The Van Kempen cottage is one of the dozen properties in Clay Bay. Her parents built the cottage in 1974, the year she was born, and she has always strived to maintain the original vision despite many renovations and additions.
“This place was my sanctuary,” Van Kempen says. “I don’t recognize where I am anymore.” [Before the storm] the forest trails were just wide enough for an ATV, but now they are as wide as a two-lane highway. “There were walls of downed trees—hundreds if not thousands of them.”
After around 10 trees crashed into the house, she made calls to contractors, engineers, and insurance companies. With a water-access property, getting anyone to come and assess the damage was difficult, and repairs were more complicated than expected.
“The engineer came in and said, ‘You have to completely relevel this cottage.’ But with no road access you can’t just bring in a massive crane,” she says. “It’s all a very manual process.”
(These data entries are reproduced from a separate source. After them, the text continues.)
(* ===== verification/StorageTests.v ===== *)
(** * The storage tests (tests/test_storage.c)

    The ten tests of the storage engine, run on the definitions of this library: each
    is [None] if it reaches TEST_PASS and its message if an assertion fails.  The time
    the records are stamped with, the padding bytes of the index files and what fsync
    returns are any. *)

From stdpp Require Import base tactics numbers list list_numbers gmap strings.
From Stdlib Require Import ZArith Lia.
From S2P Require Import Prelude Types Utils Page BTree BTreeFile Wal PageMap BufferPool PageStore DataFiles Table Lifecycle Float32.

#[local] Open Scope Z_scope.

Definition test_result : Type := option string.
Definition TEST_PASS : test_result := None.

(** ASSERT_TEST *)
Notation "'ASSERT_TEST' c , m ; k" := (if c then k else Some m)
  (at level 100, c at level 99, m at level 99, k at level 200, right associativity) : etp_scope.
#[local] Open Scope etp_scope.

Section tests.
Context (now : Z) (synced : bool) (pad1 pad2 : record_ptr -> Z).

Definition pad (r : record_ptr) : bytes := [pad1 r; pad2 r].

(** page_file_create on a disk that works. *)
Definition new_file (fd : Z) : disk := Disk {[ fd := [] ]} [].

(** A buffer read from the disk; reads of open files do not fail here. *)
Definition buf_of (r : disk * option bytes) : bytes := default [] r.2.

Definition alice : user_record :=
  UserRecord 1 (strlcpy_field (lit "alice") 32) (strlcpy_field (lit "abc123hash") 65) ROLE_CUSTOMER now 0 (zeros 17).

Definition test_page_basic : test_result :=
  let '(d, pid) := page_alloc 3 USER_RECORD_SIZE (new_file 3) in
  ASSERT_TEST negb (pid =? INVALID_PAGE_ID), "page_alloc failed";
  match page_read 3 pid d with
  | (_, None) => Some "page_read failed"%string
  | (d, Some buf) =>
      let '(buf, slot) := page_insert_record buf (user_bytes alice) in
      ASSERT_TEST 0 <=? slot, "page_insert_record failed";
      match page_get_record buf slot with
      | None => Some "page_get_record returned NULL"%string
      | Some rec =>
          let read_back := user_of_bytes rec in
          ASSERT_TEST u_user_id read_back =? 1, "user_id mismatch";
          ASSERT_TEST strcmp_eq (cstr (u_username read_back)) (lit "alice"), "username mismatch";
          let '(d, ok) := page_write 3 pid buf d in
          ASSERT_TEST ok, "page_write failed";
          match page_read 3 pid d with
          | (_, None) => Some "page_read after write failed"%string
          | (_, Some buf2) =>
              let read_back2 := user_of_bytes (default [] (page_get_record buf2 slot)) in
              ASSERT_TEST u_user_id read_back2 =? 1, "re-read user_id mismatch";
              TEST_PASS
          end
      end
  end.

Definition multi_seat (i : nat) : seat_record :=
  let i := Z.of_nat i in SeatRecord (i + 1) 100 (65 + i / 5) (i mod 5 + 1) SEAT_AVAILABLE 0 0 (zeros 15).

Definition test_page_multiple_records : test_result :=
  let '(d, pid) := page_alloc 3 SEAT_RECORD_SIZE (new_file 3) in
  let buf := buf_of (page_read 3 pid d) in
  let max := page_get_max_records SEAT_RECORD_SIZE in
  let '(buf, inserted) := foldl (fun '(buf, inserted) i =>
      let '(buf, slot) := page_insert_record buf (seat_bytes (multi_seat i)) in
      (buf, if 0 <=? slot then inserted + 1 else inserted))
    (buf, 0) (seq 0 (Nat.min (Z.to_nat max) 20)) in
  ASSERT_TEST inserted =? 20, "expected 20 inserts";
  ASSERT_TEST page_get_record_count buf =? 20, "record count mismatch";
  TEST_PASS.

(** Insertions of the keys 1 to n, [None] at the first that fails. *)
Fixpoint insert_keys (ptr : Z -> record_ptr) (keys : list Z) (t : btree) : option btree :=
  match keys with
  | [] => Some t
  | k :: rest => let '(t, rc) := btree_insert t k (ptr k) in if rc =? 0 then insert_keys ptr rest t else None
  end.

Definition found (t : btree) (key : Z) (page : Z) : bool :=
  match btree_search t key with Some r => rp_page_id r =? page | None => false end.

Definition test_btree_basic : test_result :=
  match btree_create 4 with
  | None => Some "btree_create failed"%string
  | Some tree =>
      match insert_keys (fun i => RecordPtr (i * 10) (u16 (i mod 5))) (seqZ 1 20) tree with
      | None => Some "insert failed"%string
      | Some tree =>
          ASSERT_TEST btree_size tree =? 20, "size should be 20";
          ASSERT_TEST bool_decide (is_Some (btree_search tree 15)), "search for 15 failed";
          ASSERT_TEST found tree 15 150, "page_id mismatch for key 15";
          let '(tree, rc) := btree_delete tree 10 in
          ASSERT_TEST rc =? 0, "delete 10 failed";
          ASSERT_TEST btree_size tree =? 19, "size should be 19 after delete";
          ASSERT_TEST bool_decide (btree_search tree 10 = None), "search for deleted key should fail";
          let '(_, rc) := btree_insert tree 5 (RecordPtr 999 0) in
          ASSERT_TEST negb (rc =? 0), "duplicate insert should fail";
          TEST_PASS
      end
  end.

Definition test_btree_persistence : test_result :=
  match btree_create_file pad 4 with
  | None => Some "btree_create failed"%string
  | Some (tree, file) =>
      let tree := foldl (fun t i => fst (btree_insert t i (RecordPtr i 0))) tree (seqZ 1 50) in
      match btree_open (btree_close pad tree (Some file)) with
      | ROk tree _ =>
          ASSERT_TEST btree_size tree =? 50, "size should be 50 after reload";
          ASSERT_TEST bool_decide (is_Some (btree_search tree 25)), "search after reload failed";
          ASSERT_TEST found tree 25 25, "value mismatch after reload";
          TEST_PASS
      | _ => Some "btree_open failed"%string
      end
  end.

Definition test_btree_range_scan : test_result :=
  match btree_create 4 with
  | None => Some "btree_create failed"%string
  | Some tree =>
      let tree := foldl (fun t i => fst (btree_insert t i (RecordPtr (i * 100) 0))) tree (seqZ 1 30) in
      ASSERT_TEST match btree_range_scan tree 10 20 20 with Some l => (length l =? 11)%nat | None => false end,
        "range [10,20] should return 11 keys";
      TEST_PASS
  end.

Definition bob : user_record := UserRecord 42 (strlcpy_field (lit "bob") 32) (zeros 65) 0 0 0 (zeros 17).

Definition test_buffer_pool : test_result :=
  match buffer_pool_create 8 with
  | None => Some "buffer_pool_create failed"%string
  | Some pool =>
      let '(d, pid) := page_alloc 3 USER_RECORD_SIZE (new_file 3) in
      match buffer_pool_fetch pool d 3 pid with
      | (_, _, None) => Some "buffer_pool_fetch failed"%string
      | (pool, d, Some page) =>
          let '(buf, slot) := page_insert_record (frame_buf pool page) (user_bytes bob) in
          ASSERT_TEST 0 <=? slot, "insert into buffered page failed";
          let pool := buffer_pool_unpin (buffer_pool_mark_dirty (frame_store pool page buf) 3 pid) 3 pid in
          let '(_, d, _) := buffer_pool_flush_all pool d in
          match page_get_record (buf_of (page_read 3 pid d)) slot with
          | None => Some "direct read failed"%string
          | Some check => ASSERT_TEST u_user_id (user_of_bytes check) =? 42, "flushed data mismatch"; TEST_PASS
          end
      end
  end.

Definition charlie : user_record := UserRecord 1 (strlcpy_field (lit "charlie") 32) (zeros 65) 0 0 0 (zeros 17).

Definition test_wal_basic : test_result :=
  let '(wal, ws, lsn1) := wal_log_insert wal_create [] 1 TABLE_USERS 1 (user_bytes charlie) USER_RECORD_SIZE in
  ASSERT_TEST negb (lsn1 =? INVALID_LSN), "wal_log_insert failed";
  let '(wal, ws, lsn2) := wal_log_commit wal ws 1 in
  ASSERT_TEST lsn1 <? lsn2, "commit LSN should be > insert LSN";
  let '(wal, _) := wal_flush wal synced in
  match wal_open (Some (wal_close wal synced)) with
  | None => Some "wal_open failed"%string
  | Some wal =>
      ASSERT_TEST match wal_recover wal with Some recs => (length recs =? 2)%nat | None => false end,
        "expected 2 WAL records (insert + commit)";
      TEST_PASS
  end.

(** buffer_pool_create, wal_create and table_create with new files. *)
Definition new_table (id fd : Z) : option (env pool_store * table btree) :=
  match buffer_pool_create (Z.to_nat BUFFER_POOL_FRAMES) with
  | None => None
  | Some pool =>
      let e := Env (page_file_create fd (pool, Disk ∅ [])) wal_create [] g_next_ids in
      (fun t => (e, t)) <$> table_create e id fd (fst <$> btree_create_file pad (Z.to_nat BTREE_DEFAULT_ORDER))
  end.

Definition diana : user_record :=
  UserRecord 0 (strlcpy_field (lit "diana") 32) (blit 0 (etp_hash_password (lit "secret") 65) (zeros 65)) ROLE_ORGANIZER now 0 (zeros 17).

Definition test_table_insert_find : test_result :=
  match new_table TABLE_USERS 3 with
  | None => Some "table_create failed"%string
  | Some (e, users) =>
      match table_insert_unlocked e users (user_bytes diana) with
      | (e, users, ETP_OK, Some out_id) =>
          ASSERT_TEST 0 <? out_id, "out_id should be > 0";
          match table_find_by_id_unlocked e users out_id with
          | (_, ETP_OK, Some rec) =>
              let found := user_of_bytes rec in
              ASSERT_TEST u_user_id found =? out_id, "user_id mismatch";
              ASSERT_TEST strcmp_eq (cstr (u_username found)) (lit "diana"), "username mismatch";
              ASSERT_TEST u_role found =? ROLE_ORGANIZER, "role mismatch";
              TEST_PASS
          | _ => Some "table_find_by_id failed"%string
          end
      | _ => Some "table_insert failed"%string
      end
  end.

Definition coldplay : event_record :=
  EventRecord 0 (strlcpy_field (lit "Coldplay Mumbai") 64) (strlcpy_field (lit "DY Patil Stadium") 64)
    (strlcpy_field (lit "2026-08-15") 11) (strlcpy_field (lit "19:00") 6) 1 5 10 (f32_encode (f32_of_int 2500)) EVENT_ACTIVE 0 (zeros 29).

Definition with_price (price : Z) (e : event_record) : event_record :=
  EventRecord (e_event_id e) (e_name e) (e_venue e) (e_event_date e) (e_event_time e) (e_organizer_id e) (e_total_rows e)
    (e_seats_per_row e) price (e_status e) (e_is_deleted e) (e_pad e).

Definition test_table_update_delete : test_result :=
  match new_table TABLE_EVENTS 3 with
  | None => Some "table_create failed"%string
  | Some (e, events) =>
      match table_insert_unlocked e events (event_bytes coldplay) with
      | (e, events, ETP_OK, Some evt_id) =>
          match table_find_by_id_unlocked e events evt_id with
          | (e, ETP_OK, Some rec) =>
              let updated := with_price (f32_encode (f32_of_int 3000)) (event_of_bytes rec) in
              let '(e, rc) := table_update_unlocked e events evt_id (event_bytes updated) in
              ASSERT_TEST bool_decide (rc = ETP_OK), "update failed";
              let '(e, _, check) := table_find_by_id_unlocked e events evt_id in
              ASSERT_TEST e_price (event_of_bytes (default [] check)) =? f32_encode (f32_of_int 3000), "price not updated";
              let '(e, events, rc) := table_delete_unlocked e events evt_id in
              ASSERT_TEST bool_decide (rc = ETP_OK), "delete failed";
              let '(e, rc, _) := table_find_by_id_unlocked e events evt_id in
              ASSERT_TEST bool_decide (rc = ETP_ERR_NOT_FOUND), "find after delete should fail";
              TEST_PASS
          | _ => Some "find for update failed"%string
          end
      | _ => Some "insert event failed"%string
      end
  end.

Definition scan_seat (i : nat) : seat_record :=
  SeatRecord 0 1 65 (Z.of_nat i + 1) (if (i <? 5)%nat then SEAT_AVAILABLE else SEAT_BOOKED) (if (i <? 5)%nat then 0 else 42) 0 (zeros 15).

Definition filter_available (record : bytes) : bool := s_status (seat_of_bytes record) =? SEAT_AVAILABLE.

Definition test_table_scan : test_result :=
  match new_table TABLE_SEATS 3 with
  | None => Some "table_create failed"%string
  | Some (e, seats) =>
      let '(e, seats) := foldl (fun '(e, seats) i =>
          let '(e, seats, _, _) := table_insert_unlocked e seats (seat_bytes (scan_seat i)) in (e, seats)) (e, seats) (seq 0 10) in
      let '(_, results) := table_scan_unlocked e seats (Some filter_available) 20 in
      ASSERT_TEST (length results =? 5)%nat, "expected 5 available seats";
      ASSERT_TEST forallb filter_available results, "non-available seat in results";
      TEST_PASS
  end.

(** What main returns. *)
Definition run_tests : Z :=
  let results := [test_page_basic; test_page_multiple_records; test_btree_basic; test_btree_persistence; test_btree_range_scan;
                  test_buffer_pool; test_wal_basic; test_table_insert_find; test_table_update_delete; test_table_scan] in
  if bool_decide (Forall (fun r => r = TEST_PASS) results) then 0 else 1.
End tests.

(** All ten tests pass. *)
Theorem storage_tests_pass now synced pad1 pad2 : run_tests now synced pad1 pad2 = 0.
Proof. destruct synced; vm_compute; reflexivity. Qed.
The engineers ultimately found the building leaned too far to one side to be fixed, so the Van Kempens decided to build another cottage behind the first, a two-storey property with floor-to-ceiling windows. This time around they are adding a basement in case of another storm, and an additional bathroom to accommodate the growing families of Gillian and her sister, Wendy.
Being water-access also means they have to load all their materials onto a boat, cart them to the property, and unload them in stages. Wendy says the process can take hours, and the loads can be quite heavy, so they needed to innovate.
“They put two-by-fours under big cabinets and there were probably five guys with my husband holding them over their shoulders,” she says. “It’s an adventure, that’s for sure.”
To allow the Van Kempens to recover their belongings, the insurance company hired arborists to take down their fallen trees.
“Every limb they cut off fell onto the deck, damaging it even further,” she says. “Then there were sections that fell into the bedroom. It cracked the floor and affected the leveling of the cottage.”
As a board member for the Mazinaw Property Owners Association, Van Kempen says she watched the community come together after the storm. Many members of the Facebook group offered help and reached out to other lake residents using the MPOA contact database.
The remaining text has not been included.